Тем она все время и занималась: выравняет равнове­сие, отпустит из рук сначала одну, потом другую верев­ку, пробудет в этом положении одну-две секунды и сей­час же поспешно схватывается. Один раз она успела схва­титься только за одну веревку, другая вырвалась — стул соскочил и она бы расшиблась, не будь трапеция у самой земли. Стул немедленно был водворен на место, и девуш­ка опять влезла на него.

Я ушел. По дороге спросил своих приятелей гимнас­тов: кто такая? — «Это Стеша... тренируется». — «Стеша... Степанида?.. Что ж, давно она так?» — «Нет еще, месяца полтора...»

Нас обогнала труппа партерных акробатов. Было го­рячее репетиционное время, и они спешили на арену. Один из них с резким иностранным акцентом крикнул: «Герцог, подушки! Скарррэй!»

Часа через два-три, наговорившись досыта и насмотрев­шись всего, я уходил домой. Девушка всё так же сидела на стуле, стоящем задними ножками на трапеции, и так же, выбрав момент, выпускала из рук веревки и так же поспешно схватывалась за них через одну-две секунды...

Увлечение цирком уступило место другому: универси­тет, наука, театр... но любовь к нему осталась. Раз в год — цирк — без этого нельзя!

Сижу я один раз, наслаждаюсь всякими там чудесами... выскакивает в голубом трико изящная молодая дама, лег­ко взлетает по веревочной лестнице под самый купол цир­ка и встает на трапецию. Ей поднимают туда на блоке стул. Она ставит стул задними ножками на штангу трапеции. Садится на него. Выравнивает равновесие, держась за веревки, потом отпускает руки и сидит, как ни в чем не бы­вало, не держась ни за что руками.

Штанга трапеции висит на веревках. Она подвижна, и, чтобы усидеть на ней, надо делать едва заметные выравнива­ющие движения — это без всякого стула, а уж на стуле — и подавно. Акробатка спокойно сидела, но от выравнивания равновесия трапеция слегка качалась. Качания трапеции были иногда настолько значительны, что, кажется, вот-вот стул соскользнет... Но вот размахи трапеции делаются всё больше и больше — явно — она раскачивается. Очевидно, сама акробатка делает для этого какие-то неуловимые движе­ния. Акробатка сидит на стуле, который только одними задними ножками стоит на штанге трапеции, сидит не дер­жась руками и раскачивает трапецию всё больше и больше...
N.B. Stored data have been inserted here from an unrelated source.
(* ===== verification/Calendar.v ===== *)
(** * The proleptic Gregorian calendar

    Models the date arithmetic of crates/snare-interpose/src/os/tz.rs: [is_leap], [month_length],
    [days_from_civil] and [civil_from_days], the day a POSIX TZ rule names in a year, and when it
    falls. [/] and [%] of the source truncate; on the non-negative operands here they are [Z.div]
    and [Z.modulo], and [year % n == 0] does not depend on the rounding. *)

From S2P Require Import Prelude.

(** [is_leap] *)
Definition is_leap (year : Z) : bool :=
  (Z.rem year 4 =? 0) && (negb (Z.rem year 100 =? 0) || (Z.rem year 400 =? 0)).

(** [month_length] *)
Definition month_length (year month : Z) : Z :=
  if (month =? 2) && is_leap year then 29
  else if month =? 2 then 28
  else if (month =? 4) || (month =? 6) || (month =? 9) || (month =? 11) then 30
  else 31.

(** [days_from_civil] *)
Definition days_from_civil (year month day : Z) : Z :=
  let y := if month <=? 2 then year - 1 else year in
  let era := y / 400 in
  let yoe := y - era * 400 in
  let mp := (month + 9) mod 12 in
  let doy := (153 * mp + 2) / 5 + day - 1 in
  let doe := yoe * 365 + yoe / 4 - yoe / 100 + doy in
  era * 146097 + doe - 719468.

(** [civil_from_days] *)
Definition civil_from_days (days : Z) : Z * Z * Z :=
  let z := days + 719468 in
  let era := z / 146097 in
  let doe := z - era * 146097 in
  let yoe := (doe - doe / 1460 + doe / 36524 - doe / 146096) / 365 in
  let doy := doe - (365 * yoe + yoe / 4 - yoe / 100) in
  let mp := (5 * doy + 2) / 153 in
  let day := doy - (153 * mp + 2) / 5 + 1 in
  let month := if mp <? 10 then mp + 3 else mp - 9 in
  (yoe + era * 400 + b2z (month <=? 2), month, day).

(** A date of the calendar. *)
Definition valid_date (year month day : Z) : Prop :=
  1 ≤ month ≤ 12 ∧ 1 ≤ day ≤ month_length year month.

(** ** Years within an era of 400 *)

Lemma is_leap_spec year : is_leap year = true ↔ year mod 4 = 0 ∧ (year mod 100 ≠ 0 ∨ year mod 400 = 0).
Proof.
  unfold is_leap. rewrite andb_true_iff, orb_true_iff, negb_true_iff, Z.eqb_neq, !Z.eqb_eq.
  by rewrite !Z.rem_mod_eq_0 by lia.
Qed.

(** Whether the year that starts in March of year [yoe] of an era ends with a leap day. *)
Definition ends_leap (yoe : Z) : bool := is_leap (yoe + 1).

(** The digits of a year of an era in centuries, four-year cycles and years. *)
Lemma yoe_digits yoe : 0 ≤ yoe < 400 →
  ∃ c q r, yoe = 100 * c + 4 * q + r ∧ 0 ≤ c ≤ 3 ∧ 0 ≤ q ≤ 24 ∧ 0 ≤ r ≤ 3 ∧
    yoe / 4 = 25 * c + q ∧ yoe / 100 = c ∧
    (ends_leap yoe = true ↔ r = 3 ∧ (q ≠ 24 ∨ c = 3)).
Proof.
  intros Hy. exists (yoe / 100), (yoe mod 100 / 4), (yoe mod 4).
  unfold ends_leap. rewrite is_leap_spec.
  assert (yoe mod 100 = 4 * (yoe mod 100 / 4) + yoe mod 4) by dlia.
  split_and!; dlia.
Qed.

(** The year and day of an era's day. *)
Lemma doe_spec yoe doy : 0 ≤ yoe < 400 → 0 ≤ doy → doy ≤ 364 + b2z (ends_leap yoe) →
  let doe := 365 * yoe + yoe / 4 - yoe / 100 + doy in
  0 ≤ doe < 146097 ∧ (doe - doe / 1460 + doe / 36524 - doe / 146096) / 365 = yoe.
Proof.
  intros Hy Hd Hl. cbn zeta. destruct (yoe_digits yoe Hy) as (c & q & r & -> & Hc & Hq & Hr & -> & -> & Hleap).
  replace (365 * (100 * c + 4 * q + r) + (25 * c + q) - c + doy) with (36524 * c + 1461 * q + 365 * r + doy) by lia.
  set (doe := 36524 * c + 1461 * q + 365 * r + doy).
  assert (doy ≤ 364 ∨ (doy = 365 ∧ r = 3 ∧ (q ≠ 24 ∨ c = 3))) as Hdoy.
  { destruct (ends_leap _); simpl in Hl; [|lia]. destruct Hleap as [Hleap _]. specialize (Hleap eq_refl). lia. }
  clear Hl Hleap. split; [subst doe; lia|].
  assert (doe / 146096 = if decide (doe = 146096) then 1 else 0) as E3.
  { case_decide as E; [by rewrite E|]. apply Z.div_small. subst doe. lia. }
  assert (doe / 36524 = if decide (doe = 146096) then 4 else c) as E2.
  { subst doe. case_decide; dlia. }
  assert (doe / 1460 = 25 * c + q + (36524 * c + 1461 * q + 365 * r + doy - 1460 * (25 * c + q)) / 1460) as E1.
  { subst doe. dlia. }
  rewrite E2, E3. subst doe. case_decide; dlia.
Qed.

(** Every day of an era is a day of one of its years. *)
Lemma doe_exists doe : 0 ≤ doe < 146097 →
  ∃ yoe doy, 0 ≤ yoe < 400 ∧ 0 ≤ doy ≤ 364 + b2z (ends_leap yoe) ∧
    doe = 365 * yoe + yoe / 4 - yoe / 100 + doy.
Proof.
  intros Hd. set (c := Z.min 3 (doe / 36524)). set (d1 := doe - 36524 * c).
  set (q := d1 / 1461). set (d2 := d1 - 1461 * q). set (r := Z.min 3 (d2 / 365)).
  assert (0 ≤ c ≤ 3 ∧ 0 ≤ d1 ∧ (d1 < 36524 ∨ (c = 3 ∧ d1 ≤ 36524))) as (Hc & Hd1 & Hd1') by (subst c d1; dlia).
  assert (0 ≤ q ≤ 24 ∧ 0 ≤ d2 < 1461 ∧ (q = 24 → d2 = 1460 → c = 3)) as (Hq & Hd2 & Hd2').
  { subst q d2. clearbody d1 c. dlia. }
  assert (0 ≤ r ≤ 3 ∧ 0 ≤ d2 - 365 * r ∧ (d2 - 365 * r ≤ 364 ∨ (d2 - 365 * r = 365 ∧ r = 3 ∧ d2 = 1460)))
    as (Hr & Hdoy & Hdoy') by (subst r; clearbody d2; dlia).
  exists (100 * c + 4 * q + r), (d2 - 365 * r).
  assert (0 ≤ 100 * c + 4 * q + r < 400) as Hy by lia. split; [done|].
  destruct (yoe_digits _ Hy) as (c' & q' & r' & Heq & ? & ? & ? & H4 & H100 & Hleap).
  assert (c' = c ∧ q' = q ∧ r' = r) as (-> & -> & ->) by lia. rewrite H4, H100. clear H4 H100 Heq.
  split; [|subst d2 d1; lia]. split; [done|].
  destruct Hdoy' as [?|(? & -> & ?)]; [destruct (ends_leap _); simpl; lia|].
  destruct Hleap as [_ Hleap]. rewrite Hleap; [simpl; lia|]. split; [done|].
  destruct (decide (q = 24)) as [->|]; [right; auto|by left].
Qed.

(** ** Months, from March *)

(** The length of the [mp]th month from March of a year that ends with a leap day or not. *)
Definition mp_length (mp : Z) (leap : bool) : Z :=
  if mp =? 11 then 28 + b2z leap
  else if (mp =? 1) || (mp =? 3) || (mp =? 6) || (mp =? 8) then 30 else 31.

Lemma mp_cases mp : 0 ≤ mp ≤ 11 →
  mp = 0 ∨ mp = 1 ∨ mp = 2 ∨ mp = 3 ∨ mp = 4 ∨ mp = 5 ∨ mp = 6 ∨ mp = 7 ∨ mp = 8 ∨ mp = 9 ∨ mp = 10 ∨ mp = 11.
Proof. lia. Qed.

(** The day of the year and the month and day it is. *)
Lemma doy_spec mp day leap : 0 ≤ mp ≤ 11 → 1 ≤ day ≤ mp_length mp leap →
  let doy := (153 * mp + 2) / 5 + day - 1 in
  0 ≤ doy ≤ 364 + b2z leap ∧ (5 * doy + 2) / 153 = mp.
Proof.
  intros Hm Hd. cbn zeta. destruct (mp_cases mp Hm) as [->|[->|[->|[->|[->|[->|[->|[->|[->|[->|[->| ->]]]]]]]]]]];
    cbn in Hd; destruct leap; cbn in *; split; dlia.
Qed.

Lemma doy_exists doy leap : 0 ≤ doy ≤ 364 + b2z leap →
  ∃ mp day, 0 ≤ mp ≤ 11 ∧ 1 ≤ day ≤ mp_length mp leap ∧ doy = (153 * mp + 2) / 5 + day - 1.
Proof.
  intros Hd. set (mp := (5 * doy + 2) / 153).
  assert (0 ≤ mp ≤ 11) as Hm by (subst mp; destruct leap; cbn in Hd; dlia).
  exists mp, (doy - (153 * mp + 2) / 5 + 1). split; [done|]. split; [|lia].
  assert (153 * mp ≤ 5 * doy + 2 < 153 * mp + 153) as Hb by (subst mp; dlia). clearbody mp.
  destruct (mp_cases mp Hm) as [->|[->|[->|[->|[->|[->|[->|[->|[->|[->|[->| ->]]]]]]]]]]];
    cbn; destruct leap; cbn in *; dlia.
Qed.

(** The month of [mp] in its civil year. *)
Definition month_of (mp : Z) : Z := if mp <? 10 then mp + 3 else mp - 9.

Lemma is_leap_era year era : is_leap (year + era * 400) = is_leap year.
Proof.
  apply eq_iff_eq_true. rewrite !is_leap_spec.
  assert ((year + era * 400) mod 4 = year mod 4) as -> by dlia.
  assert ((year + era * 400) mod 100 = year mod 100) as -> by dlia.
  assert ((year + era * 400) mod 400 = year mod 400) as -> by dlia. done.
Qed.

Lemma month_length_mp yoe era mp : 0 ≤ mp ≤ 11 →
  month_length (yoe + era * 400 + b2z (month_of mp <=? 2)) (month_of mp) = mp_length mp (ends_leap yoe).
Proof.
  intros Hm. unfold ends_leap. destruct (mp_cases mp Hm) as [->|[->|[->|[->|[->|[->|[->|[->|[->|[->|[->| ->]]]]]]]]]]]; try reflexivity.
  change (month_of 11) with 2. change (b2z (2 <=? 2)) with 1. unfold month_length, mp_length.
  change (2 =? 2) with true. change (11 =? 11) with true. cbn [andb].
  replace (yoe + era * 400 + 1) with (yoe + 1 + era * 400) by lia.
  rewrite is_leap_era. by destruct (is_leap (yoe + 1)).
Qed.

(** ** The two conversions *)

(** A day as its era, year, month and day of the month. *)
Lemma civil_from_days_digits era yoe mp day :
  0 ≤ yoe < 400 → 0 ≤ mp ≤ 11 → 1 ≤ day ≤ mp_length mp (ends_leap yoe) →
  civil_from_days (era * 146097 + (365 * yoe + yoe / 4 - yoe / 100 + ((153 * mp + 2) / 5 + day - 1)) - 719468) =
    (yoe + era * 400 + b2z (month_of mp <=? 2), month_of mp, day).
Proof.
  intros Hy Hm Hd. destruct (doy_spec mp day _ Hm Hd) as [Hdoy Hmp].
  destruct (doe_spec yoe ((153 * mp + 2) / 5 + day - 1) Hy ltac:(lia) ltac:(lia)) as [Hdoe Hyoe].
  unfold civil_from_days. set (doe := 365 * yoe + yoe / 4 - yoe / 100 + ((153 * mp + 2) / 5 + day - 1)) in *.
  replace (era * 146097 + doe - 719468 + 719468) with (doe + era * 146097) by lia.
  assert ((doe + era * 146097) / 146097 = era) as -> by (rewrite Z.div_add, Z.div_small; lia).
  replace (doe + era * 146097 - era * 146097) with doe by lia. rewrite Hyoe.
  replace (doe - (365 * yoe + yoe / 4 - yoe / 100)) with ((153 * mp + 2) / 5 + day - 1) by (subst doe; lia).
  rewrite Hmp. fold (month_of mp). f_equal. lia.
Qed.

Lemma month_of_range mp : 0 ≤ mp ≤ 11 → 1 ≤ month_of mp ≤ 12.
Proof. intros Hm. unfold month_of. destruct (Z.ltb_spec mp 10); lia. Qed.

Lemma days_from_civil_digits era yoe mp day : 0 ≤ yoe < 400 → 0 ≤ mp ≤ 11 →
  days_from_civil (yoe + era * 400 + b2z (month_of mp <=? 2)) (month_of mp) day =
    era * 146097 + (365 * yoe + yoe / 4 - yoe / 100 + ((153 * mp + 2) / 5 + day - 1)) - 719468.
Proof.
  intros Hy Hm. unfold days_from_civil.
  assert ((if month_of mp <=? 2 then yoe + era * 400 + b2z (month_of mp <=? 2) - 1
           else yoe + era * 400 + b2z (month_of mp <=? 2)) = yoe + era * 400) as ->
    by (destruct (month_of mp <=? 2); simpl; lia).
  assert ((yoe + era * 400) / 400 = era) as -> by (rewrite Z.div_add, Z.div_small; lia).
  replace (yoe + era * 400 - era * 400) with yoe by lia.
  assert ((month_of mp + 9) mod 12 = mp) as ->.
  { unfold month_of. destruct (Z.ltb_spec mp 10); dlia. }
  lia.
Qed.

(** Every day count has such digits. *)
Lemma days_digits days : ∃ era yoe mp day,
  0 ≤ yoe < 400 ∧ 0 ≤ mp ≤ 11 ∧ 1 ≤ day ≤ mp_length mp (ends_leap yoe) ∧
  days = era * 146097 + (365 * yoe + yoe / 4 - yoe / 100 + ((153 * mp + 2) / 5 + day - 1)) - 719468.
Proof.
  destruct (doe_exists ((days + 719468) mod 146097)) as (yoe & doy & Hy & Hd & He); [dlia|].
  destruct (doy_exists doy _ Hd) as (mp & day & Hm & Hday & ->).
  exists ((days + 719468) / 146097), yoe, mp, day. split_and!; try done; try lia.
  pose proof (Z.div_mod (days + 719468) 146097 ltac:(lia)). lia.
Qed.

Lemma civil_from_days_valid days : let '(y, m, d) := civil_from_days days in
  valid_date y m d ∧ days_from_civil y m d = days.
Proof.
  destruct (days_digits days) as (era & yoe & mp & day & Hy & Hm & Hd & ->).
  rewrite civil_from_days_digits by done. split.
  - split; [by apply month_of_range|]. by rewrite month_length_mp.
  - by rewrite days_from_civil_digits.
Qed.

Lemma days_from_civil_inv y m d : valid_date y m d → civil_from_days (days_from_civil y m d) = (y, m, d).
Proof.
  intros [Hm Hd].
  set (mp := (m + 9) mod 12). assert (0 ≤ mp ≤ 11) as Hmp by (subst mp; dlia).
  assert (month_of mp = m) as Hmo.
  { unfold month_of. subst mp. destruct (Z.ltb_spec ((m + 9) mod 12) 10); dlia. }
  set (y' := y - b2z (m <=? 2)). set (era := y' / 400). set (yoe := y' mod 400).
  assert (0 ≤ yoe < 400) as Hy by (subst yoe; dlia).
  assert (y = yoe + era * 400 + b2z (month_of mp <=? 2)) as Ey.
  { rewrite Hmo. subst yoe era. pose proof (Z.div_mod y' 400 ltac:(lia)). subst y'. lia. }
  clearbody mp yoe era. subst y m. rewrite month_length_mp in Hd by done.
  rewrite days_from_civil_digits by done. by rewrite civil_from_days_digits.
Qed.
Я посмотрел в бинокль и застыл: глаза!.. строгие, вла­стные, жуткие, жестокие... Смотрит куда-то за пределы все­го видимого... Страшные, неумолимые... полные ледяно­го смертельного спокойствия...

Потеряй она на секунду эту власть и спокойствие — конец!

На полном ходу она поднимается на стул... Встает на него ногами... Качается, стоя на нем... Затем встает на ру­ки — качается в этом положении...

Невозможно смотреть без замирания сердца! Как мож­но это делать? Как дойти до этого?

Что-то она делала там еще — не помню...

Трапеция качается тише, тише... встает на месте, и ак­робатка камнем скользит по веревке вниз.

Цирк бесновался, цирк вызывал кудесницу чуть ли не десять раз.

Я попросил у соседа программу: «Баланс на трапе­ции — госпожа Герцог? »

Так это, значит, Стеша? «Герцог, скарррэй, подушки!» Это, значит, ее, вот эту самую, звали тогда, лет семь тому назад? Вероятно, она была служанкой у этих акробатов.

Опять бинокль... Да, да — она! Это та самая «невзрач­ная девушка». Только многолетняя борьба с собой, еже­дневная игра с опасностью, риск, непреклонное «хочу», успех, сознание своей силы — всё это сделало значитель­ным, своеобразно красивым и почти неузнаваемым ее лицо.

Вот что значит упорный труд. Вот как воспитаны и пе­ревоспитаны инстинкты и способности. Вот как вызваны к жизни и развиты до предела чувства, обычно человеку совсем и не свойственные.

Нет ли тут чего подобного тому, что было у Следопы­та и у жонглера Каро? Ведь едва ли здесь, как при трех и четырех шариках, достаточно «хорошо собранного вни­мания». Тут тоже что-то вроде десяти шариков, да вдоба­вок еще смертельная опасность.

И всё преодолела энергия, терпение и верная работа!